In the data below, find the line containing "split; [|split; [|split]].", then set down that line and every later line up to and including the line containing "clients (idev (ipdisp_network_cleanup one_client)) = []", exactly.

*** Opening of Records for this task ***

(** * Swarm consensus core: a shallow embedding and its properties

    The development embeds the consensus engine of
    [core-swarm-engine/coordination/AdvancedSwarmConsensus.ts] and the two
    [SwarmManager] routines listed in the technical documentation
    ([applyConsensus], [selectIntelligently]).

    JavaScript numbers are IEEE 754 binary64 values: they are modelled by Rocq's
    primitive [float], whose operations are the binary64 operations, so every
    score below is computed bit for bit as the engine computes it.  Quantities
    that are array lengths or occurrence counts stay natural numbers and are
    converted to a number where the code divides them.

    Layout: the model (part I), facts about binary64 and about the JavaScript
    primitives (part II), properties of the engine (part III) and of the two
    manager routines (part IV).  The model also covers the orchestrator of
    [core-swarm-engine/swarm-orchestrator/SwarmManager.ts], which drives the
    engine, and the documented manager's agent selection, task assignment and
    distributed tasks; parts V to VIII establish signs and bounds of binary64
    results, further properties of the engine, the behaviour of the
    orchestrator and that of the documented routines. *)

From Stdlib Require Import ZArith Lia Floats List String Ascii Bool Sorted Permutation.
From stdpp Require Import gmap strings list pretty.
Import ListNotations.
Set Warnings "-inexact-float,-register-all".

(* ===================================================================== *)
(** * Part I: the model *)
(* ===================================================================== *)

(** ** JavaScript primitives used by the engine *)

Module Js.
Local Open Scope float_scope.

(** Truthiness of a number: everything except [+0], [-0] and [NaN]. *)
Definition truthy (x : float) : bool := negb (is_nan x || is_zero x).
Lemma serve_without_redis (req : mux.Inbound) (e : Env) :
  RedisClient e = None →
  http.status (w (main.serve req e).1) ≠ Some 202
  ∧ db (main.serve req e).1 = db e.
Proof.
  intros HR.
  destruct (serve_cases req e)
    as [[_ ->] | [(_ & _ & ->) | [(x & _ & _ & _ & ->) | [[_ ->] | (_ & _ & _ & ->)]]]];
    try done.
  - destruct (throw_outcome (routed req ∅) e)
      as [(msg & _ & ->) | [(q & _ & _ & ->) | [(q & c & err & _ & HC & _ & ->)
         | (q & c & _ & HC & _ & ->)]]]; try done; by rewrite HR in HC.
  - destruct (PermitClient e) as [client|] eqn:HC.
    + rewrite (cup_checked _ e client HC). cbn zeta.
      by destruct (permit.decide client _ _ _) as [[] []].
    + by rewrite cup_nil.
Qed.

Lemma serveAll_cons (req : mux.Inbound) (reqs : list mux.Inbound) (e : Env) :
  main.serveAll (req :: reqs) e = main.serveAll reqs (main.serve req e).1.
Proof. reflexivity. Qed.

Lemma serveAll_handles (reqs : list mux.Inbound) (e : Env) :
  RedisClient (main.serveAll reqs e) = RedisClient e
  ∧ PermitClient (main.serveAll reqs e) = PermitClient e.
Proof.
  revert e. induction reqs as [|req reqs IH]; intros e; [done|].
  rewrite serveAll_cons. destruct (IH (main.serve req e).1) as [-> ->].
  apply serve_handles.
Qed.

(** X10: the router hands a POST of [/throw] to the throw handler, and a
    GET of [/cup/x] to the cup handler with [x] as its [cup_id], for every
    [x] that is one non-empty path element other than [.] and [..]. *)
Theorem router_dispatch (req : mux.Inbound) (e : Env) :
  (mux.Method req = "POST" → mux.Path req = "/throw" →
   main.serve req e = serve throwBallHandler (routed req ∅) e)
  ∧ (∀ x, mux.Method req = "GET" → mux.Path req = "/cup/" +:+ x → cupIdOk x →
       main.serve req e = serve cupHandler (routed req {[ "cup_id" := x ]}) e
       ∧ cupParam (routed req {[ "cup_id" := x ]}) = x).
Proof.
  split.
  - intros Hm Hp.
    destruct (serve_cases req e)
      as [[Hc _] | [(_ & _ & H) | [(x & Hm' & _) | [[[[_ Hm']|(x & Hp' & _)] _]
         | (_ & Hp' & _)]]]]; try done.
    + by rewrite Hp in Hc.
    + by rewrite Hm in Hm'.
    + by rewrite Hp in Hp'.
  - intros x Hm Hp Hx. split; [|reflexivity].
    destruct (serve_cases req e)
      as [[Hc _] | [(Hm' & _) | [(y & _ & Hp' & _ & H) | [[[[Hp' _]|(y & _ & _ & Hm')] _]
         | (_ & _ & Hp' & _)]]]]; try done.
    + by rewrite Hp, (cleanPath_cup x Hx) in Hc.
    + by rewrite Hm in Hm'.
    + rewrite Hp in Hp'. rewrite !cup_path_unfold in Hp'. by simplify_eq.
    + by rewrite Hp in Hp'.
    + destruct Hx as (Hne & Hfree & _). by destruct (Hp' x Hne Hfree).
Qed.

Lemma router_dispatch_witness :
  main.serve (getPath "/cup/cup3") (started None (Some denyAll))
  = serve cupHandler (routed (getPath "/cup/cup3") {[ "cup_id" := "cup3" ]})
      (started None (Some denyAll))
  ∧ cupParam (routed (getPath "/cup/cup3") {[ "cup_id" := "cup3" ]}) = "cup3".
Proof.
  apply (proj2 (router_dispatch (getPath "/cup/cup3") (started None (Some denyAll)))
           "cup3").
  - reflexivity.
  - reflexivity.
  - by repeat split.
Defined.

(** X11: what the router refuses, whatever the header and body.  A path
    that is not in canonical form (a doubled slash, a [.] or [..] element,
    no leading slash) is answered 301; [/throw] with a method other than
    POST and [/cup/x] with a method other than GET are answered 405; any
    other canonical path is answered 404.  In all three cases no handler
    runs: nothing but the response changes. *)
Theorem router_refuses (req : mux.Inbound) (e : Env) :
  (mux.cleanPath (mux.Path req) ≠ mux.Path req →
   main.serve req e
   = (set_w {| http.status := Some 301; http.written := [] |} e, Returned))
  ∧ ((mux.Path req = "/throw" ∧ mux.Method req ≠ "POST")
     ∨ (∃ x, mux.Path req = "/cup/" +:+ x ∧ cupIdOk x ∧ mux.Method req ≠ "GET") →
     main.serve req e
     = (set_w {| http.status := Some 405; http.written := [] |} e, Next tt))
  ∧ (mux.cleanPath (mux.Path req) = mux.Path req →
     mux.Path req ≠ "/throw" →
     (∀ x, x ≠ "" → hasSlash x = false → mux.Path req ≠ "/cup/" +:+ x) →
     main.serve req e = (set_w (plain 404 "404 page not found") e, Next tt)).
Proof.
  split_and!.
  - intros Hc.
    destruct (serve_cases req e)
      as [[_ H] | [(_ & Hp & _) | [(x & _ & Hp & Hx & _) | [[[[Hp _]|(x & Hp & Hx & _)] _]
         | (Hc' & _)]]]]; try done.
    + by rewrite Hp in Hc.
    + by rewrite Hp, (cleanPath_cup x Hx) in Hc.
    + by rewrite Hp in Hc.
    + by rewrite Hp, (cleanPath_cup x Hx) in Hc.
  - intros Hbad.
    destruct (serve_cases req e)
      as [[Hc _] | [(Hm & Hp & _) | [(x & Hm & Hp & Hx & _) | [[_ H]
         | (_ & Hp & Hp' & _)]]]]; try done.
    + destruct Hbad as [[Hp _]|(x & Hp & Hx & _)].
      * by rewrite Hp in Hc.
      * by rewrite Hp, (cleanPath_cup x Hx) in Hc.
    + destruct Hbad as [[_ Hm']|(x & Hp' & _)]; [done|]. by rewrite Hp in Hp'.
    + destruct Hbad as [[Hp' _]|(y & Hp' & _ & Hm')]; [|done]. by rewrite Hp in Hp'.
    + destruct Hbad as [[Hp'' _]|(x & Hp'' & (Hne & Hfree & _) & _)]; [done|].
      by destruct (Hp' x Hne Hfree).
  - intros Hc Hthrow Hcup.
    destruct (serve_cases req e)
      as [[Hc' _] | [(_ & Hp & _) | [(x & _ & Hp & (Hne & Hfree & _) & _)
         | [[[[Hp _]|(x & Hp & (Hne & Hfree & _) & _)] _] | (_ & _ & _ & H)]]]];
      try done; by destruct (Hcup x Hne Hfree).
Qed.

Lemma router_refuses_witness :
  main.serve (getPath "/throw") (started (Some liveRedis) (Some denyAll))
  = (set_w {| http.status := Some 405; http.written := [] |}
       (started (Some liveRedis) (Some denyAll)), Next tt).
Proof.
  apply (proj1 (proj2 (router_refuses (getPath "/throw")
                         (started (Some liveRedis) (Some denyAll))))).
  left. split; [reflexivity | discriminate].
Defined.





(** * Start-up *)

(** X14: [CheckEnv] yields the value of a variable exactly when it is set
    and not empty; a variable set to the empty string ends the process like
    one that is not set.  A value it yields is never empty. *)
Theorem CheckEnv_spec (environ : gmap string string) (key : string) :
  (∀ value, config.CheckEnv environ key = Up value
            ↔ environ !! key = Some value ∧ value ≠ "")
  ∧ ((∃ msg, config.CheckEnv environ key = Fatal msg)
     ↔ environ !! key = None ∨ environ !! key = Some "").
Proof.
  unfold config.CheckEnv, os.Getenv.
  destruct (environ !! key) as [v|]; cbn -[String.eqb].
  - destruct (String.eqb v "") eqn:Hv.
    + apply String.eqb_eq in Hv as ->. split; [|split; [by right | by eexists]].
      intros value. split; [done|]. by intros [[= <-] ?].
    + apply String.eqb_neq in Hv. split.
      * intros value. split; [by intros [= <-]|]. by intros [[= <-] _].
      * split; [by intros [? ?]|]. intros [|[= ->]]; done.
  - split; [|split; [by left | by eexists]].
    intros value. split; [done|]. by intros [? _].
Qed.

(** The state [main] serves in, from the [.env] variables. *)
Lemma main_run (h : host.Host) :
  main.main h
  = match host.dotenv h with
    | godotenv.Unreadable _ => Fatal "Failed to load .env variables"
    | godotenv.Parsed vars =>
        let key := os.Getenv (host.environ h ∪ vars) "API_KEY" in
        if String.eqb key ""
        then Fatal "WARNING!: Environment variable API_KEY is missing"
        else if notNil (host.listen h ":1224")
             then Fatal "Server failed to start trekking"
             else Up {| RedisClient := if notNil (host.redisAt h localRedis).2
                                       then None
                                       else Some (host.redisAt h localRedis).1;
                        PermitClient := Some (host.permitAt h (cloudPdp key));
                        db := host.keyspace h; calls := []; w := http.fresh |}
    end.
Proof.
  unfold main.main, godotenv.Load. destruct (host.dotenv h) as [err|vars]; [done|].
  cbn -[String.eqb config.CheckEnv]. unfold config.PermitInit, config.CheckEnv.
  cbn zeta. destruct (String.eqb _ "") eqn:Hkey; [done|].
  unfold config.RedisInit, localRedis, cloudPdp.
  destruct (host.redisAt h _) as [client [err|]]; cbn;
    by destruct (host.listen h ":1224").
Qed.
(** ** QMultiHash<QString, User*>

    Several values per key; [insert] adds a pair even when it is there
    already, [remove(key, value)] takes out every such pair.  Qt fixes the
    order in which a hash hands out its values among the values of one key
    only, the most recently inserted first, as [insert] has it; across the
    keys the order is not specified, and the order of the association list
    stands for it. *)
Module QMultiHash.
Abbreviation t := (list (string * User)).
Definition values (h : t) : list User := h.*2.
Definition values_of (h : t) (key : string) : list User :=
    (filter (λ p, p.1 = key) h).*2.
Definition insert (key : string) (value : User) (h : t) : t :=
    (key, value) :: h.
Definition remove (key : string) (value : User) (h : t) : t :=
    filter (λ p, p ≠ (key, value)) h.
End QMultiHash.

Definition contains {A} `{EqDecision A} (l : list A) (x : A) : bool :=
  bool_decide (x ∈ l).

(** ** Room::Private *)

Module Private.
Record t := mk {
    messageEvents : list Event;
    id : string;
    aliases : list string;
    canonicalAlias : string;
    name : string;
    displayname : string;
    topic : string;
    joinState : JoinState.t;
    highlightCount : Z;
    notificationCount : Z;
    users : QMultiHash.t;
    usersTyping : list User;
    usersLeft : list User;
    lastReadEvent : gmap User string;
    prevBatch : string;
    gettingNewContent : bool
  }.
(** [py_scanstring] after the opening quote: the decoded string and what
    follows the closing quote.  A high surrogate escape directly followed
    by a low surrogate escape is one code point. *)
Fixpoint scanstring (s : str) : option (str * str) :=
  match s with
  | [] => None
  | c :: r =>
      if c =? 34 then Some ([], r)
      else if c =? 92 then
        match r with
        | [] => None
        | e :: r1 =>
            if e =? 117 then
              match r1 with
              | a :: b :: c1 :: d :: r2 =>
                  match hex4 a b c1 d with
                  | None => None
                  | Some uni =>
                      if is_high_surrogate uni then
                        match r2 with
                        | x :: y :: a2 :: b2 :: c2 :: d2 :: r3 =>
                            if (x =? 92) && (y =? 117) then
                              match hex4 a2 b2 c2 d2 with
                              | None => None
                              | Some uni2 =>
                                  if is_low_surrogate uni2 then
                                    cons_scanned
                                      (65536 + N.lor (N.shiftl (uni - 55296) 10)
                                                     (uni2 - 56320))
                                      (scanstring r3)
                                  else cons_scanned uni (scanstring r2)
                              end
                            else cons_scanned uni (scanstring r2)
                        | _ => cons_scanned uni (scanstring r2)
                        end
                      else cons_scanned uni (scanstring r2)
                  end
              | _ => None
              end
            else
              match unescape e with
              | Some ch => cons_scanned ch (scanstring r1)
              | None => None
              end
        end
      else if c <? 32 then None
      else cons_scanned c (scanstring r)
  end.

Definition is_number_char (c : N) : bool :=
  (c =? 45) || ((48 <=? c) && (c <=? 57)).

(** The longest prefix of sign and digits, and the rest. *)
Fixpoint span_number (s : str) : str * str :=
  match s with
  | c :: r =>
      if is_number_char c
      then let '(tok, rest) := span_number r in (c :: tok, rest)
      else ([], s)
  | [] => ([], [])
  end.

Definition int_of_token (tok : str) : option Z :=
  Z.of_int <$> NilZero.int_of_string (string_of_list_ascii (map ascii_of_N tok)).

(** One value: a string or an integer. *)
Definition scan_value (s : str) : option (jvalue * str) :=
  match s with
  | c :: r =>
      if c =? 34 then
        match scanstring r with
        | Some (v, rest) => Some (JStr v, rest)
        | None => None
        end
      else
        let '(tok, rest) := span_number s in
        match int_of_token tok with
        | Some z => Some (JInt z, rest)
        | None => None
        end
  | [] => None
  end.
Definition env_no_file : Env :=
  mkEnv None None (Some "permission denied") exchange_full [tick_full].
(** * Verification *)

(** ** Bytes *)

Lemma all_bytes_complete (b : byte) : In b all_bytes.
Proof.
  assert (H : existsb (Byte.eqb b) all_bytes = true)
    by (destruct b; vm_compute; reflexivity).
  apply existsb_exists in H as (x & Hin & Heq).
  apply Byte.byte_dec_bl in Heq. now subst.
Qed.

Lemma forallb_bytes (P : byte -> bool) :
  forallb P all_bytes = true -> forall b, P b = true.
Proof.
  intros H b. apply (proj1 (forallb_forall P all_bytes) H), all_bytes_complete.
Qed.

Lemma forallb_bytes2 (P : byte -> byte -> bool) :
  forallb (fun hi => forallb (P hi) all_bytes) all_bytes = true ->
  forall hi lo, P hi lo = true.
Proof.
  intros H hi lo.
  apply (forallb_bytes (P hi)), (forallb_bytes (fun h => forallb (P h) all_bytes) H).
Qed.

Lemma byte_val_range (b : byte) : 0 <= byte_val b < 256.
Proof.
  unfold byte_val. pose proof (Byte.to_N_bounded b) as H. lia.
Qed.

(** ** The measured value *)

Lemma measured_ok_all :
  forallb (fun hi => forallb (measured_ok hi) all_bytes) all_bytes = true.
Proof. vm_compute. reflexivity. Qed.

Lemma measured_facts (hi lo : byte) :
  raw_u16 hi lo = be16 hi lo /\
  nearest_to_tenths (be16 hi lo) (measured_of hi lo) = true /\
  fmt_f1 (measured_of hi lo) = fmt_tenths (be16 hi lo) /\
  one_fraction_digit (fmt_f1 (measured_of hi lo)) = true /\
  f64_tenths (measured_of hi lo) = Some (be16 hi lo).
Proof.
  pose proof (forallb_bytes2 measured_ok measured_ok_all hi lo) as H.
  unfold measured_ok in H.
  apply andb_prop in H as [H H5]. apply andb_prop in H as [H H4].
  apply andb_prop in H as [H H3]. apply andb_prop in H as [H1 H2].
  apply Z.eqb_eq in H1. apply String.eqb_eq in H3.
  apply bool_decide_eq_true in H5. auto.
Qed.

Lemma be16_range (hi lo : byte) : 0 <= be16 hi lo < 65536.
Proof.
  unfold be16. pose proof (byte_val_range hi). pose proof (byte_val_range lo). lia.
Qed.

Lemma byte_val_inj (a b : byte) : byte_val a = byte_val b -> a = b.
Proof.
  unfold byte_val. intros H.
  assert (Hn : Byte.to_N a = Byte.to_N b) by lia.
  pose proof (Byte.of_to_N a) as Ha. rewrite Hn, Byte.of_to_N in Ha. congruence.
Qed.

Lemma be16_inj (hi lo hi' lo' : byte) :
  be16 hi lo = be16 hi' lo' -> hi = hi' /\ lo = lo'.
Proof.
  unfold be16. intros H.
  pose proof (byte_val_range hi). pose proof (byte_val_range lo).
  pose proof (byte_val_range hi'). pose proof (byte_val_range lo').
  split; apply byte_val_inj; lia.
Qed.

(** ** The status byte *)

Lemma parseMode_eq (b : byte) :
  parseMode b = if Z.testbit (byte_val b) 6 then "fast" else "slow".
Proof. destruct b; reflexivity. Qed.
Lemma send_frame_loop_sent_zero rets msg total i (cl : list ipdisp_client) :
  (forall j c, cl !! j = Some c -> active c = true ->
               send_failed (rets (i + j)%nat) total) ->
  (send_frame_loop rets msg total i cl).2 = 0.
Proof.
  revert i; induction cl as [|c0 cl IH]; intros i Hfail; [done|].
  rewrite send_frame_loop_cons.
  assert (Hrest : (send_frame_loop rets msg total (S i) cl).2 = 0).
  { apply IH. intros j c Hj Hc.
    replace (S i + j)%nat with (i + S j)%nat by lia.
    by apply (Hfail (S j) c). }
  destruct (send_frame_loop rets msg total (S i) cl) as [[rest' calls] sent].
  cbn [snd] in Hrest. subst sent.
  destruct (active c0) eqn:Ha; [|done]. cbn [snd].
  rewrite decide_True; [done|].
  specialize (Hfail 0%nat c0 eq_refl Ha). by rewrite Nat.add_0_r in Hfail.
Qed.

Lemma send_frame_loop_sent_pos rets msg total i (cl : list ipdisp_client) j c :
  cl !! j = Some c -> active c = true ->
  ~ send_failed (rets (i + j)%nat) total ->
  0 < (send_frame_loop rets msg total i cl).2.
Proof.
  revert i j; induction cl as [|c0 cl IH]; intros i j Hj Hc Hok; [done|].
  rewrite send_frame_loop_cons.
  pose proof (send_frame_loop_sent_nonneg rets msg total (S i) cl) as Hnn.
  destruct j as [|j]; simpl in Hj.
  - injection Hj as ->. rewrite Nat.add_0_r in Hok.
    destruct (send_frame_loop rets msg total (S i) cl) as [[rest' calls] sent].
    rewrite Hc. cbn [snd] in *. rewrite decide_False by done. lia.
  - replace (i + S j)%nat with (S i + j)%nat in Hok by lia.
    specialize (IH (S i) j Hj Hc Hok).
    destruct (send_frame_loop rets msg total (S i) cl) as [[rest' calls] sent].
    destruct (active c0); cbn [snd] in *; [|done].
    destruct (decide _); lia.
Qed.

(** C5.  On an empty client list [ipdisp_network_send_frame] returns 0 and
    leaves the whole state as it is: nothing is sent and no work is
    scheduled.  On a non-empty list, when no send succeeds (the send to
    every active entry returns an error or a length other than header plus
    payload, or no entry is active), it returns 0 and schedules the stream
    work once more.  When the send to some active entry succeeds, it
    returns a positive count and schedules nothing. *)
Theorem C5_broadcast_edge_cases cpu now rets data size s :
  (clients (idev s) = [] ->
   ipdisp_network_send_frame cpu now rets data size s = (0, s)) /\
  (clients (idev s) <> [] ->
   (forall k c, clients (idev s) !! k = Some c -> active c = true ->
                send_failed (rets k) (frame_total size)) ->
   (ipdisp_network_send_frame cpu now rets data size s).1 = 0 /\
   stream_work_queued
     (kern (ipdisp_network_send_frame cpu now rets data size s).2) =
     S (stream_work_queued (kern s))) /\
  (forall k c, clients (idev s) !! k = Some c -> active c = true ->
               ~ send_failed (rets k) (frame_total size) ->
   0 < (ipdisp_network_send_frame cpu now rets data size s).1 /\
   stream_work_queued
     (kern (ipdisp_network_send_frame cpu now rets data size s).2) =
     stream_work_queued (kern s)).
Proof.
  split; [apply send_frame_empty|]. split.
  - intros Hne Hfail. rewrite send_frame_nonempty by done. cbn zeta.
    cbn [fst snd]. unfold frame_loop.
    rewrite send_frame_loop_sent_zero by exact Hfail. by split.
  - intros k c Hk Hc Hok.
    assert (Hne : clients (idev s) <> []) by (by intros E; rewrite E in Hk).
    rewrite send_frame_nonempty by done. cbn zeta. cbn [fst snd].
    pose proof (send_frame_loop_sent_pos rets
      (frame_message cpu (idev s) now data size) (frame_total size) 0
      (clients (idev s)) k c Hk Hc Hok) as Hpos.
    fold (frame_loop cpu now rets data size s) in Hpos.
    split; [exact Hpos|].
    destruct (Z.eqb_spec (frame_loop cpu now rets data size s).2 0); [lia|].
    done.
Qed.

Lemma C5_broadcast_edge_cases_witness :
  ipdisp_network_send_frame LittleEndian 1000 (fun _ => 40) [1; 2; 3; 4] 4 booted
    = (0, booted) /\
  stream_work_queued (kern one_client) = 0%nat /\
  stream_work_queued
    (kern (ipdisp_network_send_frame LittleEndian 1000 (fun _ => -32)
             [1; 2; 3; 4] 4 one_client).2) = 1%nat /\
  stream_work_queued
    (kern (ipdisp_network_send_frame LittleEndian 1000 (fun _ => 40)
             [1; 2; 3; 4] 4 one_client).2) = 0%nat.
Proof.
  split; [|split; [|split]].
  - apply (C5_broadcast_edge_cases LittleEndian 1000 (fun _ => 40)
             [1; 2; 3; 4] 4 booted). reflexivity.
  - reflexivity.
  - apply (proj1 (proj2 (C5_broadcast_edge_cases LittleEndian 1000
                           (fun _ => -32) [1; 2; 3; 4] 4 one_client))).
    + discriminate.
    + intros k c _ _. left. reflexivity.
  - apply (proj2 (proj2 (C5_broadcast_edge_cases LittleEndian 1000
                           (fun _ => 40) [1; 2; 3; 4] 4 one_client))
             0%nat {| sock := 1%nat; addr := peer 1; active := true |}
             eq_refl eq_refl).
    intros [H|H]; [discriminate H | by apply H].
Defined.

(** ** The life of a client *)

(** Shutdown is not part of a client's life in the running registry:
    [ipdisp_network_cleanup] removes the clients whatever their flag, an
    active one included. *)
Lemma shutdown_removes_active_client :
  reachable one_client /\
  step OpShutdown one_client (ipdisp_network_cleanup one_client) /\
  clients (idev one_client) =
    [{| sock := 1%nat; addr := peer 1; active := true |}] /\
  clients (idev (ipdisp_network_cleanup one_client)) = [] /\
  ~ registry_trans false OpShutdown
      (clients (idev one_client))
      (clients (idev (ipdisp_network_cleanup one_client))).
Proof.
  split; [apply one_client_reachable|].
  split; [apply step_shutdown|].
  split; [reflexivity|]. split; [reflexivity|].
  intros H. inversion H; discriminate.
Qed.




(** ** The frame store *)

Lemma supplied_size_bounds fb : 0 <= supplied_size fb < 2 ^ 32.
Proof. unfold supplied_size, u32. apply Z.mod_pos_bound. lia. Qed.

(** When the product does not overflow, it is the size of the plane's
    data: [fb_height] lines of [fb_pitch0] bytes. *)
Lemma supplied_size_exact fb :
  is_u32 (fb_height fb * fb_pitch0 fb) ->
  supplied_size fb = fb_height fb * fb_pitch0 fb.
Proof. intros H. unfold supplied_size, u32. by apply Z.mod_small. Qed.

Lemma memcpy_in_bounds dst src n :
  0 <= n <= Z.of_nat (length dst) -> n <= Z.of_nat (length src) ->
  memcpy dst src n = Some (take (Z.to_nat n) src ++ drop (Z.to_nat n) dst).
Proof.
  intros [H0 Hd] Hs. unfold memcpy.
  destruct (Z.leb_spec 0 n); [|lia].
  destruct (Z.leb_spec n (Z.of_nat (length dst))); [|lia].
  destruct (Z.leb_spec n (Z.of_nat (length src))); [done | lia].
Qed.

Lemma memcpy_length dst src n dst' :
  memcpy dst src n = Some dst' -> length dst' = length dst.
Proof.
  unfold memcpy.
  destruct (Z.leb_spec 0 n); [|done].
  destruct (Z.leb_spec n (Z.of_nat (length dst))); [|done].
  destruct (Z.leb_spec n (Z.of_nat (length src))); [|done].
  intros [= <-]. rewrite length_app, length_take, length_drop. lia.
Qed.

Lemma pipe_update_fb_allocated fb s s' :
  ipdisp_pipe_update fb s = Some s' -> fb_allocated s -> fb_allocated s'.
Proof.
  unfold ipdisp_pipe_update, queue_stream_work, fb_allocated.
  intros H (buf & Hbuf & Hlen).
  repeat match type of H with
         | context [match ?x with _ => _ end] => destruct x eqn:?
         end; simplify_eq; cbn; eauto.
  all: eexists; split; [done|]; by erewrite memcpy_length.
Qed.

*** Close of Records for this task ***

> Solution to the exercise
  split; [|split; [|split]].
  - apply (C5_broadcast_edge_cases LittleEndian 1000 (fun _ => 40)
             [1; 2; 3; 4] 4 booted). reflexivity.
  - reflexivity.
  - apply (proj1 (proj2 (C5_broadcast_edge_cases LittleEndian 1000
                           (fun _ => -32) [1; 2; 3; 4] 4 one_client))).
    + discriminate.
    + intros k c _ _. left. reflexivity.
  - apply (proj2 (proj2 (C5_broadcast_edge_cases LittleEndian 1000
                           (fun _ => 40) [1; 2; 3; 4] 4 one_client))
             0%nat {| sock := 1%nat; addr := peer 1; active := true |}
             eq_refl eq_refl).
    intros [H|H]; [discriminate H | by apply H].
Defined.

(** ** The life of a client *)

(** Shutdown is not part of a client's life in the running registry:
    [ipdisp_network_cleanup] removes the clients whatever their flag, an
    active one included. *)
Lemma shutdown_removes_active_client :
  reachable one_client /\
  step OpShutdown one_client (ipdisp_network_cleanup one_client) /\
  clients (idev one_client) =
    [{| sock := 1%nat; addr := peer 1; active := true |}] /\
  clients (idev (ipdisp_network_cleanup one_client)) = [] /\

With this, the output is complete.